Discover Cincinnati's award-winning artists
Summerfair
Select 2025
Art Exhibition
Weston Art Gallery, Aronoff Center for the Arts, Cincinnati, Ohio The gallery entrance is on the corner of Seventh and Walnut
November 21, 2025 to January 11, 2026
To celebrate this enduring regional arts grant, the Weston Art Gallery presents sixteen Cincinnati-area artists who received Summerfair Aid to Individual Artists Awards from 2022 to 2024.
Weston Gallery
The Alice F. and Harris K. Weston Art Gallery is the premier visual art space in Cincinnati, Ohio dedicated to local and regional artists with an established network of support for the myriad challenges of artists’ exhibiting and professional needs.
Participating Artists:
Sherry Cucinotta Ackell, Steven Finke, Jason Franz, Payton Harshfield, Lindsey Kiser, Pam Kravetz, Paul Kroner, Jee Eun Lee, Joshua R. Maier, Lisa Merida-Paytes, Emily Moores, Brigid Patricia O’Kane, Charity Rust-Jrdan, Gary Sczerbaniewicz, Sara Torgison, Stephen Wheeler
Join Us for an Unforgettable Art Experience

COPYRIGHT 2025, Lindsey Kiser, Primordial, diptych, ink on clay panels, 30″ x 86″, $6,000
Opening Reception
Friday, November 21, 2025
6:00 p.m. to 8 p.m.
Weston Art Gallery,
Aronoff Center for the Arts
Cincinnati, Ohio
The gallery entrance is on the corner of Seventh and Walnut.

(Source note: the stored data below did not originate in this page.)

(** func NewNats: [encode] is [nats.NewEncodedConn]. *)
Definition NewNats {Conn EConn Err : Type} (connect : nat → Err + Conn)
    (encode : option Conn → string → Err + EConn) (enc : string)
    : Effort * started EConn Err :=
  let '(spent, (nc, err)) :=
    connect_loop connect intervals (mkEffort 0 0) None None in
  match err with
  | Some e => (spent, Fatal e)
  | None =>
      match encode nc enc with
      | inl e => (spent, Fatal e)
      | inr c => (spent, Up c)
      end
  end.

(** The first [n] calls of [nats.Connect] fail. *)
Definition all_fail {Conn Err : Type} (connect : nat → Err + Conn) (n : nat) : bool :=
  forallb (λ k, match connect k with inl _ => true | inr _ => false end) (seq 0 n).

End Dial.

(** A server that refuses twice and then accepts. *)
Definition third_time_lucky (k : nat) : string + nat :=
  if Nat.ltb k 2 then inl "connection refused"%string else inr k.

(** A server that always refuses; the error tells the attempt. *)
Definition never_there (k : nat) : string + nat :=
  inl (if Nat.eqb k 6 then "refused at last" else "refused")%string.

(** An encoder that accepts any live connection. *)
Definition encode_any (nc : option nat) (enc : string) : string + (nat * string) :=
  match nc with
  | Some c => inr (c, enc)
  | None => inl "nats: invalid connection"%string
  end.

(** ** The Pub/Sub forwarder *)

Module PubSub.

(** The contexts Send builds on the one it is given. *)
Inductive Ctx :=
| Plain (ctx : Context)
| WithTopic (ctx : Ctx) (topic : string)                          (* cecontext.WithTopic *)
| WithCustomAttributes (ctx : Ctx) (attrs : gmap string string).  (* cepubsub.WithCustomAttributes *)

(** cloudevents.Client, as far as it is used: [client.Send(ctx, event)]
    acts on the state [K] of the client and returns an error or nil. *)
Definition Client (K Err : Type) : Type := Ctx → Event → K → option Err * K.

(** type PubSubForwarder struct; what the logger got is kept beside the
    state of the client, as the list of the calls of [Errorf]. *)
Record PubSubForwarder (K Err : Type) := mkPubSubForwarder {
  topic : string;
  client : Client K Err
}.
Arguments mkPubSubForwarder {K Err} topic client.
Arguments topic {K Err} p.
Arguments client {K Err} p.

Definition content_type : gmap string string :=
  {[ "Content-Type"%string := "application/cloudevents+json; charset=UTF-8"%string ]}.

(** func (p *PubSubForwarder) Send(ctx context.Context, event Event) *)
Definition Send {K Err : Type} (p : PubSubForwarder K Err)
    : CloudEventSender (K * list (string * Err)) :=
  fun ctx event '(k, log) =>
    let ctx1 := WithTopic (Plain ctx) (topic p) in
    let ctx2 := WithCustomAttributes ctx1 content_type in
    match client p ctx2 event k with
    | (Some err, k') => (k', log ++ [("failed to publish to pubsub: %v"%string, err)])
    | (None, k') => (k', log)
    end.

(** What NewPubSubForwarder asks of the outside: the environment variable,
    the default credentials (their ProjectID), the Pub/Sub protocol for a
    project and the client over a protocol. *)
Record Outside (Proto K Err : Type) := mkOutside {
  GOOGLE_CLOUD_PROJECT : string;
  FindDefaultCredentials : Err + string;
  New : string → Err + Proto;
  NewClient : Proto → Err + Client K Err
}.
Arguments mkOutside {Proto K Err}.
Arguments GOOGLE_CLOUD_PROJECT {Proto K Err} o.
Arguments FindDefaultCredentials {Proto K Err} o.
Arguments New {Proto K Err} o.
Arguments NewClient {Proto K Err} o.

(** [fmt.Errorf(format, err)] with a format that ends in [%w]. *)
Inductive error (Err : Type) :=
| Errorf (format : string) (err : Err).
Arguments Errorf {Err} format err.

(** func NewPubSubForwarder(logger Logger, topic string) *)
Definition NewPubSubForwarder {Proto K Err : Type}
    (out : Outside Proto K Err) (topic : string)
    : error Err + (Event → K * list (string * Err) → K * list (string * Err)) :=
  let projectID := GOOGLE_CLOUD_PROJECT out in
  let found :=
    if bool_decide (projectID = ""%string) then
      match FindDefaultCredentials out with
      | inl err => inl (Errorf "failed to retrieve project ID: %w" err)
      | inr credentials => inr credentials
      end
    else inr projectID in
  match found with
  | inl e => inl e
  | inr projectID =>
      match New out projectID with
      | inl err => inl (Errorf "failed to instantiate pubsub protocol: %w" err)
      | inr protocol =>
          match NewClient out protocol with
          | inl err => inl (Errorf "failed to create cloudevents client: %w" err)
          | inr client =>
              inr (CloudEventForwarder (Send (mkPubSubForwarder topic client)))
          end
      end
  end.

(** A client that keeps what it is sent, and fails as [fails] says. *)
Definition recording {Err : Type} (fails : Event → option Err)
    : Client (list (Ctx * Event)) Err :=
  fun ctx event sent => (fails event, sent ++ [(ctx, event)]).

(** The context every event is sent with. *)
Definition sent_with (topic : string) : Ctx :=
  WithCustomAttributes (WithTopic (Plain Background) topic) content_type.

(** The handler applied to events one after the other. *)
Definition forward {W : Type} (handler : Event → W → W) (events : list Event)
    (w : W) : W :=
  foldl (λ w e, handler e w) w events.

(** The same outside, with other credentials. *)
Definition with_credentials {Proto K Err : Type} (out : Outside Proto K Err)
    (credentials : Err + string) : Outside Proto K Err :=
  mkOutside (GOOGLE_CLOUD_PROJECT out) credentials (New out) (NewClient out).
(** X29.  [DELETE /courses/:id] on an existing course: an instructor who is
    not the course's [instructorEmail] is answered 403 and nothing changes;
    an admin is answered 200, the course is gone, and so are every
    enrollment whose stored [courseId] is the very string of the request and
    every review of the course; the other enrollments stay.  The
    enrollments go first: when the storage fails at the last call, they
    are already deleted and the reviews are still there. *)
Theorem delete_course_ownership (now : Z) (freshId : ObjId)
    (email id : string) (s : Store) (oid : ObjId) (course : doc) :
  email ≠ "" →
  parseObjectId (VStr id) = Some oid →
  courses s !! oid = Some course →
  let run := Full.handle now freshId (Full.DeleteCourse (Token email) id) in
  let without_enrollments :=
    with_enrollments (List.filter (λ e, negb (bool_decide (courseId e = VStr id))))
      (with_courses (delete oid) s) in
  (Full.role_of (users s !! email) = VStr "instructor" →
   is_str (course !! "instructorEmail") email = false →
     run (healthy s) = (Reply 403 "Forbidden: Not your course", healthy s))
  ∧ (Full.role_of (users s !! email) = VStr "admin" →
     run (healthy s) =
       (Reply 200 "Course and related data deleted",
        healthy (with_reviews
                   (List.filter (λ r, negb (bool_decide (courseObjectId r = oid))))
                   without_enrollments))
     ∧ run {| budget := Some 4%nat; data := s |} =
       (Reply 500 "Failed to delete course",
        {| budget := Some 0%nat; data := without_enrollments |})).
Proof.
  intros Hemail Hoid Hcourse run without_enrollments.
  subst run. unfold Full.handle, Full.with_role, Full.authenticated.
  cbn [Full.verifyJWT]. split.
  - intros Hrole Hown. unfold healthy. rewrite getUserRole_answers by done.
    rewrite Hrole. cbn [Full.verifyInstructor Full.gate is_str String.eqb].
    simpl. unfold Full.deleteCourse. rewrite Hoid.
    unfold try_catch, courses_findOne.
    change {| budget := None; data := s |} with (healthy s).
    run_healthy. rewrite Hcourse. by rewrite Hown.
  - intros Hrole. split.
    + unfold healthy. rewrite getUserRole_answers by done.
      rewrite Hrole. simpl. unfold Full.deleteCourse. rewrite Hoid.
      unfold try_catch, courses_findOne.
      change {| budget := None; data := s |} with (healthy s).
      run_healthy. rewrite Hcourse. simpl.
      unfold courses_deleteOne. run_healthy. rewrite Hcourse. simpl.
      unfold enrollments_deleteMany, reviews_deleteMany. by run_healthy.
    + rewrite getUserRole_answers by done.
      rewrite Hrole. simpl. unfold Full.deleteCourse. rewrite Hoid.
      unfold try_catch, courses_findOne.
      rewrite bind_await_counted. simpl. rewrite Hcourse. simpl.
      unfold courses_deleteOne. rewrite bind_await_counted, Hcourse. simpl.
      reflexivity.
Qed.
Lemma sorted_users_lookup (table : list Stage) (i j : nat) (a b : Stage) :
  StronglySorted (fun x y => (users x <= users y)%Z) table -> (i < j)%nat ->
  table !! i = Some a -> table !! j = Some b -> (users a <= users b)%Z.
Proof.
  intros Hsorted. revert i j.
  induction Hsorted as [|head rest Hrest IH Hall]; intros i j Hij Ha Hb.
  - discriminate.
  - destruct j as [|j]; [lia|]. simpl in Hb. destruct i as [|i]; simpl in Ha.
    + injection Ha as <-.
      rewrite List.Forall_forall in Hall. apply Hall.
      apply list_elem_of_In. eapply list_elem_of_lookup_2. exact Hb.
    + apply (IH i j); [lia|exact Ha|exact Hb].
Qed.

End ScanFacts.

(** X1.  Whatever [tick] returns is the user count and spawn rate of
    one entry of the table, and that entry's boundary is strictly
    greater than the run time. *)
Theorem tick_returns_table_entry (self : StagesShape) (t : Q) (u : Z) (r : Q) :
  tick self t = Some (u, r) ->
  exists stage,
    stage ∈ shape_stages self /\
    u = users stage /\ r = spawn_rate stage /\ t < duration stage.
Proof.
  intros H. destruct (tick_Some_index self t u r H) as (i & stage & _ & Hi & Hu & Hr & Hlt).
  exists stage. split; [|auto]. eapply list_elem_of_lookup_2. exact Hi.
Qed.

Lemma tick_returns_table_entry_witness :
  exists stage,
    stage ∈ shape_stages (mkShape stages) /\
    8%Z = users stage /\ 2 = spawn_rate stage /\ 400 < duration stage.
Proof.
  apply (tick_returns_table_entry (mkShape stages) 400 8 2). reflexivity.
Defined.

(** X2.  [tick] returns [None] only when every boundary of the table
    is at or below the run time: the scan never ends a test while a
    stage is still open. *)
Theorem tick_None_only_past_all (self : StagesShape) (t : Q) :
  tick self t = None ->
  forall stage, stage ∈ shape_stages self -> duration stage <= t.
Proof.
  intros H. apply tick_None in H. apply resolve_index_None. exact H.
Qed.
(** A Pearson coefficient lies between -1 and 1. *)
Lemma pearson_bound (ps : list (Q * Q)) (s : Q) :
  pearson ps = Fin s -> - (1) <= s /\ s <= 1.
Proof.
  unfold pearson. destruct (length ps <? 2)%nat; [discriminate|].
  rewrite !sum_dev_pairs.
  set (f := fun p : Q * Q => fst p - mean (map fst ps)).
  set (g := fun p : Q * Q => snd p - mean (map snd ps)).
  change (Qsum (map (fun p => (fst p - mean (map fst ps))
                              * (snd p - mean (map snd ps))) ps))
    with (Qsum (map (fun p => f p * g p) ps)).
  change (Qsum (map (fun p => (fst p - mean (map fst ps))
                              * (fst p - mean (map fst ps))) ps))
    with (Qsum (map (fun p => f p * f p) ps)).
  change (Qsum (map (fun p => (snd p - mean (map snd ps))
                              * (snd p - mean (map snd ps))) ps))
    with (Qsum (map (fun p => g p * g p) ps)).
  assert (CS := cauchy_schwarz f g ps).
  assert (HA := Qsum_squares_nonneg f ps).
  assert (HB := Qsum_squares_nonneg g ps).
  set (C := Qsum (map (fun p => f p * g p) ps)) in *.
  set (A := Qsum (map (fun p => f p * f p) ps)) in *.
  set (B := Qsum (map (fun p => g p * g p) ps)) in *.
  destruct (Qeq_bool A 0) eqn:EA; [discriminate|].
  destruct (Qeq_bool B 0) eqn:EB; [discriminate|]. simpl orb. cbv iota.
  intros E.
  assert (Es : s = Qred (C * Qabs C / (A * B))) by congruence.
  rewrite Es, Qred_correct. clear E Es.
  assert (PA : 0 < A).
  { destruct (Qlt_le_dec 0 A) as [P | P]; [exact P|].
    assert (E : A == 0) by lra. apply Qeq_bool_iff in E. congruence. }
  assert (PB : 0 < B).
  { destruct (Qlt_le_dec 0 B) as [P | P]; [exact P|].
    assert (E : B == 0) by lra. apply Qeq_bool_iff in E. congruence. }
  assert (PD : 0 < A * B) by (apply Qmult_lt_0_compat; assumption).
  assert (SC := Qsq_nonneg C).
  split.
  - apply Qle_shift_div_l; [exact PD|].
    apply Qabs_case; intros HC.
    + lra.
    + setoid_replace (C * - C) with (- (C * C)) by ring. lra.
  - apply Qle_shift_div_r; [exact PD|].
    apply Qabs_case; intros HC.
    + lra.
    + setoid_replace (C * - C) with (- (C * C)) by ring. lra.
Qed.

Lemma lag_corr_bound (target driver : Series) (l : Z) (s : Q) :
  lag_corr target driver l = Fin s -> - (1) <= s /\ s <= 1.
Proof.
  unfold lag_corr. destruct (feq0 _ || feq0 _).
  - intros [= <-]. split; lra.
  - apply pearson_bound.
Qed.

No R.S.V.P. or tickets required.
Artist's Insight
Lately, I’ve been thinking about how nature recycles everything and how nothing goes to waste. Just look at Primorial, the above image of a wetland. All of those leaves will fall, act as a filter, and improve the water quality. The leaves will supply nutrients for the next season of life. In millions of years, the wetland will produce crude oil and under pressure, if the conditions are right, a diamond.
This principle of “nothing going to waste” is a useful, if not entirely true, thought to apply to our lives.
Even the experiences we think have taken us in the wrong direction, may be applied in a new context.
In 2022, I stopped practicing law to follow my lifelong interest in art and natural history. But the skills and way of thinking that I learned in that profession have, much to my surprise, translated over to my studio practice.
In law, you must be thorough, detailed, precise, and accurate. To be a lawyer, any kind of lawyer, you must sit through the most tedious and boring classes you can ever imagine.
You know those disclaimers at the end of pharmaceutical ads on television? Law school classes are like those disclaimers, only in slow motion.
The grit one develops in law school is a great recipe for success in any field, even art.
There is no barrier to entry to calling yourself an artist. In other words, it is a crowded field. Of course, anyone can slop paint on a canvas in an hour, sign it, and call it art.
However, if you have grit, you can diligently and slowly build up layers or incremental segments of a whole composition to develop a work of art you can truly be proud to call your own. It is this grit and patience that I have developed along with the practice in a truly remarkable and rare medium and process that makes my artwork one-of-a-kind.
In addition, grit is needed to build momentum in the field of art. Because the field is crowded (because anyone can call themselves an artist), if you want to succeed, you must play the long game, which takes patience and persistence. In other words, it takes grit.
Like a regular heartbeat rhythm, I experience an ever-present desire to make increasingly challenging original works of art with my imagination, powers of observation that have been honed through formal and informal education, skilled hands, and some art supplies.
So, like the wetlands in Primordial, nothing goes to waste. My years spent in law school and practicing patent law did not go to waste. Even those experiences, which seem at first glance to be so far afield from the art world, had to happen in order for me to be creatively ready to make Primordial and my current body of work.
In which part of your life do you need to reclaim nature’s principle: nothing goes to waste.